December 12, 2008 – Supplemental Opinion from the Foreign Intelligence Surveillance Court
Opinion of the FISC concluding that the production of bulk telephony metadata records pursuant to Section 501 of FISA is not inconsistent with Sections 2702 and 2703 of Title 18 of the United States Code.
Order of the FISC directing the Government to provide additional information regarding its identification and notification that NSA had improperly queried the bulk telephony metadata by using an automated “alert list” process that resulted in the use of selectors that had not been individually reviewed and determined to meet he required reasonable articulable suspicion standard.
Memorandum of the Government providing additional information relating to the compliance incident described directly above and describing additional oversight mechanisms deployed by the Government following identification of this compliance incident.
February 26, 2009 – Notice of Compliance Incident
Memorandum of the Government providing the FISC with notice of additional compliance incidents identified during NSA’s ongoing end-to-end review of the telephony metadata program.
March 2, 2009 – Order from the Foreign Intelligence Court (Updated 3/28/14 - Reprocessed document responsive to a Freedom of Information Act request by the Electronic Frontier Foundation.)
In light of the compliance incidents identified and reported by the Government, the FISC ordered NSA to seek Court approval to query the telephony metadata on a case-by-case basis, except where necessary to protect against an imminent threat to human life “until such time as the Government is able to restore the Court’s confidence that the government can and will comply with the previously approved [Court] procedures for accessing such data.”
June 22, 2009 – Order (Updated 3/28/2014 - Reprocessed document responsive to a Freedom of Information Act request by the Electronic Frontier Foundation.)
In response to the Government’s reporting of a compliance incident related to NSA’s dissemination of certain query results discovered during NSA’s end-to-end review, the FISC ordered the Government to report on a weekly basis, any disseminations of information from the metadata telephony program outside of NSA and provide further explanation of the incident in its final report upon completion of the end-to-end review.
August 19, 2009 – Report of the United States with attachments:
Report of the Government describing the compliance issues uncovered during NSA’s end-to-end review, including an explanation for how the compliance issues were remedied. Attached to the Report are declarations of the value of the bulk telephony metadata program from the Directors of NSA and the FBI.
NSA’s end-to-end review of it’s implementation of the FISC’s authorization under Section 215.
September 3, 2009 – Primary Order from the Foreign Intelligence Surveillance Court
Order of the FISC renewing authorization for the bulk telephony metadata program, and no longer requiring NSA to seek FISC approval to query the telephony metadata program on a case-by-case basis.

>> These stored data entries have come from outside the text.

(* ===== verification/Prelude.v ===== *)
(** * Polykey: a verification development

    Polykey is a key-management server: clients authenticate, and over gRPC
    create, read, list, rotate, revoke and annotate data-encryption keys
    (DEKs).  A DEK is generated in the server, encrypted by a KMS provider and
    kept, version by version, in PostgreSQL.  This development is a model of
    the server's own logic, translated from the Go sources under [src/], with
    the theorems that say what that logic guarantees.

    ** How the parts fit together

    A call enters the gRPC server ([internal/app/grpc/server.go]) and passes
    its interceptors: logging, authentication with a bearer token
    ([internal/infra/auth/token_manager.go]) and a rate limit, validation
    ([internal/validation/]).  The handler
    ([internal/app/grpc/polykey_impl.go]) asks the authorizer
    ([internal/infra/auth/authorizer.go]) and then calls the key service
    ([internal/service/]).  The service keeps keys in a
    [domain.KeyRepository]: the PostgreSQL adapter
    ([internal/infra/persistence/psql_adapter.go]), wrapped by a caching
    decorator ([cached_repository.go]) and a circuit-breaker decorator
    ([key_repository_circuit_breaker.go]), or the S3 one ([s3_storage.go]).
    DEKs go through a KMS provider ([internal/kms/]); batches through a
    goroutine pool ([pkg/patterns/batch/]); single rotations through a
    pipeline of workers ([internal/pipelines/]).  Decisions are audited
    ([internal/infra/audit/]), errors leave through the classifier
    ([internal/errors/]).  At start-up the configuration and the secrets are
    loaded ([internal/infra/config/]) and a container builds the components
    ([internal/wiring/]); [cmd/polykey/main.go] drives this, runs the server
    and shuts it down.  A client is registered by
    [scripts/generate_client_config.go], which writes the client file of the
    server and the secret file the development client reads.

    ** The files

    - [Prelude.v]: outcomes of Go calls ([Ok], [Err], [Panic]), the monad
      [GoM] of stateful Go code, machine integers, time, automation.
    - [Errors.v]: sentinel errors, wrapping, [errors.Is], and
      [internal/errors/classifier.go].
    - [Domain.v]: [internal/domain/], the protobuf messages,
      [pkg/authorization], [pkg/crypto], [internal/constants].
    - [Cache.v]: [pkg/cache/generic_cache.go].
    - [Breaker.v]: [pkg/patterns/circuitbreaker].
    - [Repo.v]: [domain.KeyRepository] as a class, the heap of [*domain.Key]
      objects, and the class [RepoLaws] of what a repository promises.
    - [Psql.v], [PsqlSpec.v], [Listing.v], [PsqlLaws.v]: the PostgreSQL
      adapter with its SQL, transactions and locks; its abstract store; page
      by page listing; and its instance of [RepoLaws].
    - [CachedRepo.v], [BreakerRepo.v]: the two decorators, over any
      repository.
    - [Batch.v]: the batch processor, as a function and as a step relation.
    - [Kms.v]: the local and AWS providers, key derivation, retries, the DEK
      buffer pool.
    - [Authorizer.v]: roles, identities, per-key rules, the policy cache.
    - [Service.v], [ServiceSpec.v]: the handlers of the key service, and what
      they guarantee end to end.
    - [Pipeline.v]: the rotation pipeline and the callers waiting on it.
    - [Rpc.v]: the gRPC handlers over authorizer and service.
    - [Regex.v], [Validation.v]: regular expressions with their language and
      a matcher by derivatives; [internal/validation/] and
      [pkg/validator/].
    - [RateLimit.v]: [internal/infra/ratelimit/].
    - [Config.v]: [internal/infra/config/], [internal/infra/secrets/].
    - [Auth.v]: tokens, the list of revoked tokens behind the class
      [TokenStore], the client file, [internal/service/auth_service.go].
    - [Server.v]: [internal/app/grpc/interceptors/], [server.go] and the
      remaining handlers; [serve] is a call from the wire to its answer.
    - [AuditTrail.v]: the audit table, the synchronous, asynchronous and
      structured loggers.
    - [Wiring.v]: the dependency container, TLS set-up, the connection pool.
    - [S3Storage.v]: the S3 repository, another instance of the repository
      class, with its abstract store.
    - [Workers.v]: [pkg/patterns/concurrency/worker_pool.go].
    - [Hoare.v]: triples for [GoM] with their rules and tactic, the effects a
      call may have on the repository, and the class [Preserved] of invariants
      every repository method keeps.
    - [Preserve.v]: one triple per method of the service, the handlers and
      [serve], from any [Preserved] instance; [lone_rotate], the call of
      [RotateKey] while the pipeline is idle.
    - [KeyInvariants.v]: instances of [Preserved] for the adapter and the
      cache, and the class [Relay] of wrappers that pass calls on.
    - [EndToEnd.v]: histories of calls, passing time and cache clean-ups on a
      running server, and what holds through all of them.
    - [Boot.v]: [cmd/polykey/main.go] and [pkg/patterns/lifecycle].
    - [Provision.v]: [scripts/generate_client_config.go], [pkg/testutil/] and
      the configuration of [cmd/dev_client/main.go].
    - [Pools.v]: [pkg/memory/] and the builder pool of [query_optimizer.go]
      over a shared memory.

    ** How the model corresponds to the code

    A Go function returning [(T, error)] is a definition in the monad [GoM]
    (or a plain [res]) with the source's name; its early returns are the
    [Err] branches, a nil dereference is [Panic].  The world [St S] holds the
    clock, the heap of key objects and the state [S] of the component; a
    [*domain.Key] is a location, so that an object the cache keeps and a
    handler changes is one object.  A decorator runs the methods of the
    repository it wraps inside its own state ([with_inner]).

    What the program cannot determine is an input: driver errors
    ([faults] of [Psql.v]), random bytes, new UUIDs, jitter, which pooled
    buffer [sync.Pool] finds, how a guarded call ends, the order in which the
    goroutines of a batch run.  Code that is not in the repository is a
    parameter with its documented behaviour as a class of laws: the UUID
    package ([UuidPkgOk]), AES-GCM, HKDF and base64 ([CryptoOk]), AWS KMS
    ([AwsKmsOk]), SHA-256, time formatting, the JWT library and bcrypt
    ([Auth.v]), [encoding/json], [golang.org/x/time/rate], viper and the
    struct validator ([Config.v]), TLS and pgx ([Wiring.v]), Amazon S3
    ([S3ClientOk]); each has an executable instance that the examples use.
    The order in which Go ranges over a map is an input too.  Loops are structural: retries recurse on the
    attempts left (3 in [transaction_manager.go] and [aws_kms_provider.go]),
    everything else on the list it ranges over, so no fuel is needed.

    Code under a mutex is one step.  The breaker, the batch processor, the
    rotation pipeline, the asynchronous audit logger and the worker pool,
    whose steps interleave, are transition systems; a call of the service, of
    [processRotation] or of the database inside them is one step.

    ** What the theorems show

    - Calls: apart from the two open methods nothing is served without a
      token the interceptor accepts, the rate limiter's leave and a validated
      request, and the handler acts for the token's user; a client that logs
      in is served as itself; a revoked token is refused from then on; every
      call is logged once.
    - Requests: the validators accept exactly the well-formed requests, and
      their patterns exactly the strings they are meant for.
    - Whole histories: over the wire, whatever calls, clean-ups and time come
      between, a revoked key is never handed out by [GetKey] again (unless a
      call rotates it); no stored version disappears or changes its material;
      reads change nothing.  These hold behind the cache and behind the
      circuit breaker, and [main] starts the server in a state they apply to.
    - Keys: over the cached PostgreSQL repository a revoked key is never
      handed out by [GetKey]; a created key is read back with its material,
      metadata and checksum; what [GetKey] answers is sound and audited.
    - Storage: every writing method is a step of an abstract versioned store
      or changes nothing, whatever the driver does; transactions are atomic
      and their retries bounded; rotation and creation behave as specified;
      pages list every key once, provided creation times differ.  The S3
      repository refines a store of names, up to the two names a failed write
      leaves in doubt, and its listings are complete.
    - Cache: the TTL cache refines its history of operations; the repository
      cache stays coherent and is transparent to readers.
    - Breaker: refinement of the three-state automaton, an invariant of every
      interleaving, tripping and recovery.
    - Access: nothing is served without a grant; a grant was checked at most
      five minutes ago; every decision is audited once; error texts that reach
      clients are fixed; one client's rate limit is not another's.
    - Concurrency: batches linearize and terminate; the rotation pipeline
      loses and invents nothing, and serves callers that do not overlap; audit
      events are conserved and flushed when the logger stops; the worker pool
      processes every accepted job.
    - KMS: encryption round trip, bounded retries; key material only in
      buffers in use, whoever shares the pool.
    - Start-up: a loaded configuration has what the components need; the
      container hands out one set of objects, completely wired; connections
      are secured as configured; [main] serves what was configured and leaves
      the pool and the audit logger closed; a client the generator registered
      can log in and call.

    Some theorems record where the code falls short of its intent: batch
    handlers skip the per-key rules and serve revoked keys; callers of the
    rotation pipeline can receive each other's results; cached grants ignore
    the client's tier; batch revocation leaves the cache stale; rotation
    revives a revoked key; keys sharing a creation time can be lost between
    pages; lookups of missing keys open the circuit; the half-open limit does
    not limit; [continueOnError] is ignored; validation errors reach clients
    as internal ones; the server does not see tokens revoked through the
    container; a forged token can undo a revocation; one bad audit event
    loses its batch; the container does not recover from a failed start; S3
    storage forgets that a key is revoked and can lose a version; [main]
    skips its clean-up when it cannot start and reports success when serving
    failed; a stopped server calls itself healthy; the generator takes empty
    names and leaves the secret readable for everyone.

    ** Not modelled

    [cmd/utils/migrate.go], which only hands the SQL files to a migration
    library; the mock wiring, mocks and test suites of the development client
    ([wire_mocks.go], [tests/]).  In whole histories a rotation runs while the
    pipeline is otherwise idle; its interleavings are those of [Pipeline.v].
    Tracing and log lines are dropped except where a theorem is about them
    (the call log, the audit log). *)

From stdpp Require Export base tactics option list list_numbers gmap strings sorting relations pretty.
From Stdlib Require Export ZArith Lia.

In response to the Government’s identification and notice to the FISC regarding improper dissemination of information related to an ongoing threat, the FISC ordered a hearing to inform the FISC of the scope and circumstances of the compliance incident.

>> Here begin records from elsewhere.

(* ===== verification/Breaker.v ===== *)
(** * The circuit breaker

    Models [pkg/patterns/circuitbreaker/circuitbreaker.go].  The four atomics
    are the fields of [Breaker] after its configuration; the state-change
    callback is the log [transitions].  [int64] arithmetic wraps. *)

From S2P Require Import Prelude Errors.

Inductive State : Type := StateClosed | StateOpen | StateHalfOpen.

#[export] Instance State_eq_dec : EqDecision State.
Proof. solve_decision. Defined.

Record Breaker := mkBreaker {
  maxFailures : Z;
  resetTimeout : Z;
  callTimeout : Z;
  halfOpenRequests : Z;
  state : State;
  failures : Z;
  lastFailureTime : Z;
  successCount : Z;
  transitions : list (State * State)
}.

Definition set_atomics (st : State) (f l s : Z) (b : Breaker) : Breaker :=
  mkBreaker (maxFailures b) (resetTimeout b) (callTimeout b) (halfOpenRequests b)
    st f l s (transitions b).

(** ** Construction *)

Inductive BreakerOption : Type :=
| WithResetTimeout (d : Z)
| WithCallTimeout (d : Z)
| WithHalfOpenRequests (n : Z).

Definition apply_breaker_option (b : Breaker) (o : BreakerOption) : Breaker :=
  match o with
  | WithResetTimeout d =>
      mkBreaker (maxFailures b) d (callTimeout b) (halfOpenRequests b)
        (state b) (failures b) (lastFailureTime b) (successCount b) (transitions b)
  | WithCallTimeout d =>
      mkBreaker (maxFailures b) (resetTimeout b) d (halfOpenRequests b)
        (state b) (failures b) (lastFailureTime b) (successCount b) (transitions b)
  | WithHalfOpenRequests n =>
      if 0 <? n
      then mkBreaker (maxFailures b) (resetTimeout b) (callTimeout b) n
             (state b) (failures b) (lastFailureTime b) (successCount b) (transitions b)
      else b
  end.

Definition New (maxFailures : Z) (opts : list BreakerOption) : Breaker :=
  foldl apply_breaker_option
    (mkBreaker maxFailures (5 * Second) (2 * Second) 1 StateClosed 0 0 0 []) opts.

(** ** Operations *)

(** [transition]: a compare-and-swap on the state, then the counter resets and
    the callback. *)
Definition transition (from to : State) (b : Breaker) : Breaker :=
  if decide (state b = from) then
    let '(f, s) := match to with
                   | StateOpen => (failures b, 0)
                   | StateHalfOpen => (failures b, 0)
                   | StateClosed => (0, 0)
                   end in
    mkBreaker (maxFailures b) (resetTimeout b) (callTimeout b) (halfOpenRequests b)
      to f (lastFailureTime b) s (transitions b ++ [(from, to)])
  else b.

Definition canExecute (now : Z) (b : Breaker) : bool * Breaker :=
  match state b with
  | StateClosed => (true, b)
  | StateOpen =>
      if wrap64 (lastFailureTime b + resetTimeout b) <? now
      then (true, transition StateOpen StateHalfOpen b)
      else (false, b)
  | StateHalfOpen => (successCount b <? halfOpenRequests b, b)
  end.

November 5, 2009 – Supplemental Opinion and Order from the Foreign Intelligence Surveillance Court
Supplemental Opinion and Order of the FISC reiterating Court ordered restrictions on NSA’s handling of query results of the telephony metadata program, and directing the Government to provide the court with additional information regarding queries of the telephony metadata.
November 23, 2010 – Supplemental Order from the Foreign Intelligence Surveillance Court (Added: 3/28/14 - Newly posted document responsive to a Freedom of Information Act request by the Electronic Frontier Foundation.)
Supplemental Order issued by the FISC in response to a government request for records concerning an individual target, not an application requesting records in bulk. The order interprets the relationship between the Right to Financial Privacy Act and Section 215 of the USA PATRIOT Act.